Here’s another first draft of a section from the potential monograph, Tourneygeek’s Guide to Tournaments: FairnessC.

As before I’m linking to a PDF rather than putting the text here because I use some formatting that won’t work well as a blog post.

I think that fairness (C) is one of the more important concepts, and hope you will find this new explanation a good deal clearer than the one that was initially floated early in tourneygeek’s run, and added to in fits and starts since.

 

5 thoughts on “TGT: Fairness (C)”

  1. Hm…

    1. Would a Contest with a Elite Threshold equal to or greater than 0 (or a contest with an “anti-Elite” threshold less than or equal to 0) follow some sort of chi-squared distribution or a derivative thereof (e.g F)?

    2. I’m thinking that an “Ugly Bottom” could be mitigated by testing a tournament against a pay structure based on a Harmonic Sequence: All places are paid, but each individual place pays more than the place below it; places of equivalent level of elimination (e.g. the Quarterfinal losers of a single-elim being 5th-8th) are averaged together.

    A Harmonic Pay Structure should be used as a diagnostic tool only, and is not intended to be utilized as an actual tournament pay structure. Its sole purpose is to gauge how well a bracket does in maintaining its (theoretical) skill level throughout.

    Alternately, you could base the diagnostic “payout” for each position on the proportion of the expected place’s “skill quotient” to that of the Field. For any given entrant i, total entrants n, skill level Z(i), such that Z(1)>=Z(2)>=Z(3)>=…>=Z(n):

    Each Prize Point P(i) = [Z(i)-Z(n)]/[sigma(j=1->n):(Z(j)-Z(n))]*100.

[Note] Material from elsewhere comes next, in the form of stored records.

(** Second block: the latency sample, when a start time was recorded. *)
Definition recordLatency (clk : Clock) (event : Event) (startTime : option Z)
    (m : DevToolsManager) : DevToolsManager :=
  match startTime with
  | Some t =>
    let im := internalMetrics m in
    let l := latencies im ++ [(date_now clk - t)%Z] in
    let l := if decide (1000 < length l) then slice_last 500 l else l in
    let im := set_latencies l im in
    with_metrics (set_eventTimers (delete (ev_id event) (eventTimers im)) im) m
  | None => m
  end.

(** Third block: the received counters of the recipients. *)
Definition countReceived (event : Event) (eventResult : option EventResult)
    (m : DevToolsManager) : DevToolsManager :=
  let recipient := ev_recipient event in
  if isSuccess eventResult then
    if decide (recipient = Some "*") then
      match eventResult with
      | Some r => handleBroadcastEventComplete event r m
      | None => m
      end
    else
      match truthy recipient with
      | Some recipient =>
        let im := internalMetrics m in
        with_metrics
          (set_clientEventsReceived (incr recipient (clientEventsReceived im)) im) m
      | None => m
      end
  else m.

(** A write to the manager's ACK tally.  When the snapshot shares the
    object, the write shows in [deliveryStats] of the state as well; no
    listener is told, since the state object is not replaced. *)
Definition write_acks (t : Tally) (m : DevToolsManager) : DevToolsManager :=
  let m := with_metrics (set_acks t (internalMetrics m)) m in
  let ds := deliveryStats (state m) in
  if ds_shared ds
  then with_state
         (with_deliveryStats
            {| ds_acks := t; ds_nacks := ds_nacks ds;
               totalDelivery := totalDelivery ds;
               ds_successRate := ds_successRate ds; ds_shared := true |}
            (state m)) m
  else m.

(** The same for the NACK tally. *)
Definition write_nacks (t : Tally) (m : DevToolsManager) : DevToolsManager :=
  let m := with_metrics (set_nacks t (internalMetrics m)) m in
  let ds := deliveryStats (state m) in
  if ds_shared ds
  then with_state
         (with_deliveryStats
            {| ds_acks := ds_acks ds; ds_nacks := t;
               totalDelivery := totalDelivery ds;
               ds_successRate := ds_successRate ds; ds_shared := true |}
            (state m)) m
  else m.

(** Fourth block: the ACK and NACK tallies, incremented in place. *)
Definition recordOutcome (event : Event) (ok : bool) (m : DevToolsManager)
    : DevToolsManager :=
  let im := internalMetrics m in
  if ok then write_acks (tally (ev_type event) (acks im)) m
  else write_nacks (tally (ev_type event) (nacks im)) m.

(** The start time [handleEventComplete] finds for the event, if any. *)
Definition startTime_of (event : Event) (m : DevToolsManager) : option Z :=
  truthy_num (eventTimers (internalMetrics m) !! ev_id event).

Definition handleEventComplete (clk : Clock) (event : Event)
    (eventResult : option EventResult) (m : DevToolsManager) : DevToolsManager :=
  let m := catchUp clk event m in
  let startTime := startTime_of event m in
  let m := recordLatency clk event startTime m in
  let ok := isSuccess eventResult in
  let m := countReceived event eventResult m in
  let m := recordOutcome event ok m in
  updateEvent (ev_id event)
    (completion ok eventResult ((λ t, (date_now' clk - t)%Z) <$> startTime)) m.

(** *** Snapshot production *)

Definition countEventsSentByClient (clientId : string) (m : DevToolsManager) : nat :=
  count clientId (clientEventsSent (internalMetrics m)).

Definition countEventsReceivedByClient (clientId : string) (m : DevToolsManager) : nat :=
  count clientId (clientEventsReceived (internalMetrics m)).

Definition calculateSuccessRate (m : DevToolsManager) : Q :=
  let im := internalMetrics m in
  let sum := total (acks im) + total (nacks im) in
  if decide (0 < sum)
  then (inject_Z (Z.of_nat (total (acks im))) / inject_Z (Z.of_nat sum))%Q
  else 0%Q.

(** [memoryUsage], read from the platform, is left out. *)
Definition buildPerformanceMetrics (clk : Clock) (m : DevToolsManager) : PerformanceMetrics :=
  let im := internalMetrics m in
  let l := latencies im in
  let elapsed := (date_now clk - startTime im)%Z in
  let uptimeSeconds := (inject_Z elapsed / 1000)%Q in
  {| totalEvents := total (im_events im);
     eventsPerSecond :=
       if Qlt_le_dec 0 uptimeSeconds
       then (inject_Z (Z.of_nat (total (im_events im))) / uptimeSeconds)%Q
       else 0%Q;
     averageLatency :=
       if decide (0 < length l)
       then (inject_Z (foldl Z.add 0%Z l) / inject_Z (Z.of_nat (length l)))%Q
       else 0%Q;
     minLatency := match l with [] => 0%Z | x :: l' => foldl Z.min x l' end;
     maxLatency := match l with [] => 0%Z | x :: l' => foldl Z.max x l' end;
     uptime := (elapsed / 1000)%Z;
     successRate := calculateSuccessRate m |}.

(** The two totals are numbers computed now; [acks] and [nacks] are the
    manager's tally objects themselves, not copies. *)
Definition buildDeliveryStats (m : DevToolsManager) : DeliveryStats :=
  let im := internalMetrics m in
  {| ds_acks := acks im;
     ds_nacks := nacks im;
     totalDelivery := total (acks im) + total (nacks im);
     ds_successRate := calculateSuccessRate m;
     ds_shared := true |}.

Definition updateInternalState (clk : Clock) (m : DevToolsManager) : DevToolsManager :=
  updateStatePartial
    (λ s, {| settings := settings s; events := events s;
             metrics := buildPerformanceMetrics clk m;
             deliveryStats := buildDeliveryStats m;
             isConnected := true;
             lastUpdate := iso_now clk |}) m.

Definition getState (m : DevToolsManager) : DevToolsState := state m.

(** *** Attaching and detaching *)

(** [t] is the handle [setInterval] returns. *)
Definition startPeriodicUpdates (t : Timer) (m : DevToolsManager)
    : DevToolsManager * list Call :=
  (with_interval (Some t) m, [SetInterval (cfg_updateInterval (config m))]).

Definition stopPeriodicUpdates (m : DevToolsManager) : DevToolsManager * list Call :=
  match updateInterval m with
  | Some t => (with_interval None m, [ClearInterval t])
  | None => (m, [])
  end.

    Again, places of equivalent level of elimination are averaged together.

    This averaging of the payouts of equivalent places seems to justify the practice of Tiered Seeding utilized by ATP: If there is no difference in the result between 33rd and 64th in a 64-team tourney, why should there be a difference in where they’re placed (and, theoretically, who they lose to in the 1st round)?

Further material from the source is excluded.